BEGIN Exercise materials
Record Entry := mkEntry {
  depth : Z;
  value : Score;
  type : EntryType;
  bestMove : option Move;
  accessTime : Z;
  age : Z
}.

(** The variables the closure of [createTranspositionTable] holds. *)
Record Table := mkTable {
  maxSize : Z;
  table : list (string * Entry);
  accessCount : Z;
  hits : Z;
  stores : Z
}.

Definition create (maxSize : Z) : Table := mkTable maxSize [] 0 0 0.

(** A sort with a comparator into the rationals, stable as [sort] is. *)
Fixpoint sortInsertQ {A} (cmp : A -> A -> Q) (x : A) (l : list A) : list A :=
  match l with
  | [] => [x]
  | y :: l' => if Qle_bool (cmp x y) 0 then x :: l
               else y :: sortInsertQ cmp x l'
  end.

Definition sortByQ {A} (cmp : A -> A -> Q) (l : list A) : list A :=
  foldr (sortInsertQ cmp) [] l.

Definition cleanupScore (e : Entry) : Q :=
  (inject_Z (accessTime e) / 1000 + inject_Z (depth e) * 10 - inject_Z (age e) * 5)%Q.

Definition ageEntry (e : Entry) : Entry :=
  mkEntry (depth e) (value e) (type e) (bestMove e) (accessTime e) (age e + 1).

(** [cleanup]: age every entry, rank them, delete the lowest 30%.
    [Math.floor(entries.length * 0.3)] is the floor of the exact product;
    the rounding of the double product never crosses an integer. *)
Definition cleanup (t : Table) : Table :=
  let aged := map (fun kv => (kv.1, ageEntry kv.2)) (table t) in
  let entries :=
    sortByQ (fun a b => (cleanupScore a.2 - cleanupScore b.2)%Q) aged in
  let toDelete := Z.to_nat (3 * Z.of_nat (length entries) / 10) in
  let remaining :=
    foldl (fun m kv => mapDelete kv.1 m) aged (take toDelete entries) in
  mkTable (maxSize t) remaining (accessCount t) (hits t) (stores t).

Definition store (t : Table) (key : string) (depth : Z) (value : Score)
    (type : EntryType) (bestMove : option Move) : Table :=
  let t := if bool_decide (maxSize t <= Z.of_nat (length (table t))) then cleanup t else t in
  let replace :=
    match mapGet key (table t) with
    | None => true
    | Some existingEntry =>
      bool_decide (TT.depth existingEntry < depth) ||
      (bool_decide (TT.depth existingEntry = depth) && bool_decide (type = EXACT))
    end in
  if replace then
    mkTable (maxSize t)
      (mapSet key (mkEntry depth value type bestMove (accessCount t) 0) (table t))
      (accessCount t + 1) (hits t) (stores t + 1)
  else t.

(** What [lookup] returns: [null], the entry itself, or a copy of the
    entry with [useful: false]. *)
Inductive LookupResult :=
| Null
| Hit (entry : Entry)
| NotUseful (entry : Entry).

(** [cached && cached.useful !== false], the test of [negamax]. *)
Definition usable (r : LookupResult) : bool :=
  match r with Hit _ => true | _ => false end.

Definition lookup (t : Table) (key : string) (depth : Z) (alpha beta : Score)
  : LookupResult * Table :=
  match mapGet key (table t) with
  | None => (Null, t)
  | Some entry =>
    if bool_decide (TT.depth entry < depth) then (Null, t)
    else
      let entry :=
        mkEntry (TT.depth entry) (value entry) (type entry) (bestMove entry)
                (accessCount t) 0 in
      let t := mkTable (maxSize t) (mapSet key entry (table t))
                       (accessCount t + 1) (hits t + 1) (stores t) in
      if bool_decide (type entry = EXACT) then (Hit entry, t)
      else if bool_decide (type entry = LOWER_BOUND) && score_geb (value entry) beta
      then (Hit entry, t)
      else if bool_decide (type entry = UPPER_BOUND) && score_leb (value entry) alpha
      then (Hit entry, t)
      else (NotUseful entry, t)
  end.

End TT.

(** ** ai.move-ordering.js: the history table *)

Definition getMoveKey (move : Move) : string :=
  pretty (row (from move)) +:+ "," +:+ pretty (col (from move)) +:+ "-" +:+
  pretty (row (to move)) +:+ "," +:+ pretty (col (to move)).

(** [historyTable] is a [Map] from move keys to integers. *)
Definition updateHistory (move : Move) (depth : Z) (historyTable : gmap string Z)
  : gmap string Z :=
  let key := getMoveKey move in
  let current := default 0 (historyTable !! key) in
  let increment := depth * depth in
  let historyTable :=
    if bool_decide (10000 < current)
    then (fun v => v `div` 2) <$> historyTable
    else historyTable in
  <[key := current + increment]> historyTable.

(** ** ai.evaluation.js: mobility *)

Section Mobility.
Variable isDarkSquare : Z -> Z -> bool.

Definition evaluateMobilityDifferential (position : Position) : Z :=
  let ourMoves := Z.of_nat (length (generateMoves isDarkSquare position)) in
  let oppPosition :=
    mkPosition (pieces position) (otherPlayer (currentPlayer position)) [] in
  let theirMoves := Z.of_nat (length (generateMoves isDarkSquare oppPosition)) in
  let score := (ourMoves - theirMoves) * 5 in
  let score := if bool_decide (theirMoves <= 3) then score + 30 else score in
  let score := if bool_decide (theirMoves <= 1) then score + 70 else score in
  let score := if bool_decide (theirMoves = 0) then score + 200 else score in
  score.

End Mobility.

(** ** ai.safety.js *)

Definition getPieceValue (piece : Piece) : Z :=
  match piece with
  | WHITE | BLACK => 100
  | WHITE_KING | BLACK_KING => 450
  | NONE => 0
  end.

(** [afterMove.currentPlayer = ...] on the fresh object [makeMove] returned. *)
Definition setCurrentPlayer (position : Position) (player : Player) : Position :=
  mkPosition (pieces position) player (history position).

(** [recap.captures.some(cap => cap.row === sq.row && cap.col === sq.col)] *)
Definition capturesSquare (sq : Pos) (recap : Move) : bool :=
  containsPos (captures recap) sq.

(** The value of everything a move captures, read off the position. *)
Definition captureGain (position : Position) (move : Move) : Z :=
  foldl (fun gain cap => gain + getPieceValue (pieceAt (pieces position) cap))
        0 (captures move).

(** "Find the least valuable attacker": the first recapture whose piece is
    worth strictly less than every one before it; [bestRecaptureValue]
    starts at [Infinity], here [None]. *)
Definition leastValuableAttacker (afterMove : Position) (recaptures : list Move)
  : option Move :=
  (foldl (fun (best : option Move * option Z) recap =>
            let attackerValue :=
              getPieceValue (pieceAt (pieces afterMove) (from recap)) in
            match best.2 with
            | Some bestRecaptureValue =>
              if bool_decide (attackerValue < bestRecaptureValue)
              then (Some recap, Some attackerValue) else best
            | None => (Some recap, Some attackerValue)
            end)
         (None, None) recaptures).1.

(** [staticExchangeEvaluation]; [fuel] bounds the recursion on the
    continuation, [None] is "out of fuel". *)
Fixpoint seeFuel (fuel : nat) (position : Position) (move : Move) : option Z :=
  match fuel with
  | O => None
  | S fuel' =>
    if bool_decide (captures move = []) then Some 0
    else
      let gain := captureGain position move in
      let afterMove :=
        setCurrentPlayer (makeMove position move) (currentPlayer position) in
      let recaptures :=
        filter (fun recap => capturesSquare (to move) recap = true)
               (getAvailableCaptures afterMove) in
      if bool_decide (recaptures = []) then Some gain
      else
        match leastValuableAttacker afterMove recaptures with
        | Some bestRecapture =>
          let ourPieceValue := getPieceValue (pieceAt (pieces position) (from move)) in
          continuation ← seeFuel fuel' afterMove bestRecapture;
          Some (gain - ourPieceValue - continuation)
        | None => Some gain
        end
  end.

(** A capture removes a piece, so the recursion is no deeper than the
    number of squares. *)
Definition SEE_FUEL : nat := 101.

Definition staticExchangeEvaluation (position : Position) (move : Move) : Z :=
  default 0 (seeFuel SEE_FUEL position move).

(** The first piece met from [p] along [d] within [n] squares of the board. *)
Fixpoint firstPiece (n : nat) (g : Grid) (p : Pos) (d : Dir) : option Pos :=
  match n with
  | O => None
  | S k =>
    if validPos p then
      if bool_decide (pieceAt g p ≠ NONE) then Some p
      else firstPiece k g (step p d) d
    else None
  end.

Definition isKingOf (player : Player) (piece : Piece) : bool :=
  match player with
  | PWHITE => bool_decide (piece = WHITE_KING)
  | PBLACK => bool_decide (piece = BLACK_KING)
  end.

(** [countLongRangeAttackers]: the walk stops after 8 squares. *)
Definition countLongRangeAttackers (position : Position) (r c : Z)
    (attackingPlayer : Player) : nat :=
  length (filter
    (fun d =>
       match firstPiece 8 (pieces position) (step (mkPos r c) d) d with
       | Some p =>
         isKingOf attackingPlayer (pieceAt (pieces position) p) &&
         (let land := mkPos (r - dy d) (c - dx d) in
          validPos land && bool_decide (pieceAt (pieces position) land = NONE))
       | None => false
       end = true)
    KING_MOVES).

Definition countLongRangeDefenders (position : Position) (r c : Z)
    (player : Player) : nat :=
  length (filter
    (fun d =>
       match firstPiece SCAN (pieces position) (step (mkPos r c) d) d with
       | Some p => isKingOf player (pieceAt (pieces position) p)
       | None => false
       end = true)
    KING_MOVES).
END Exercise materials
→ Goal of the exercise
Could you restate word for word the lines above, from the one that contains "let t := mkTable" through the one that contains "let score := if bool_decide (theirMoves <= 1)", and no others?

→ Task response
      let t := mkTable (maxSize t) (mapSet key entry (table t))
                       (accessCount t + 1) (hits t + 1) (stores t) in
      if bool_decide (type entry = EXACT) then (Hit entry, t)
      else if bool_decide (type entry = LOWER_BOUND) && score_geb (value entry) beta
      then (Hit entry, t)
      else if bool_decide (type entry = UPPER_BOUND) && score_leb (value entry) alpha
      then (Hit entry, t)
      else (NotUseful entry, t)
  end.

End TT.

(** ** ai.move-ordering.js: the history table *)

Definition getMoveKey (move : Move) : string :=
  pretty (row (from move)) +:+ "," +:+ pretty (col (from move)) +:+ "-" +:+
  pretty (row (to move)) +:+ "," +:+ pretty (col (to move)).

(** [historyTable] is a [Map] from move keys to integers. *)
Definition updateHistory (move : Move) (depth : Z) (historyTable : gmap string Z)
  : gmap string Z :=
  let key := getMoveKey move in
  let current := default 0 (historyTable !! key) in
  let increment := depth * depth in
  let historyTable :=
    if bool_decide (10000 < current)
    then (fun v => v `div` 2) <$> historyTable
    else historyTable in
  <[key := current + increment]> historyTable.

(** ** ai.evaluation.js: mobility *)

Section Mobility.
Variable isDarkSquare : Z -> Z -> bool.

Definition evaluateMobilityDifferential (position : Position) : Z :=
  let ourMoves := Z.of_nat (length (generateMoves isDarkSquare position)) in
  let oppPosition :=
    mkPosition (pieces position) (otherPlayer (currentPlayer position)) [] in
  let theirMoves := Z.of_nat (length (generateMoves isDarkSquare oppPosition)) in
  let score := (ourMoves - theirMoves) * 5 in
  let score := if bool_decide (theirMoves <= 3) then score + 30 else score in
  let score := if bool_decide (theirMoves <= 1) then score + 70 else score in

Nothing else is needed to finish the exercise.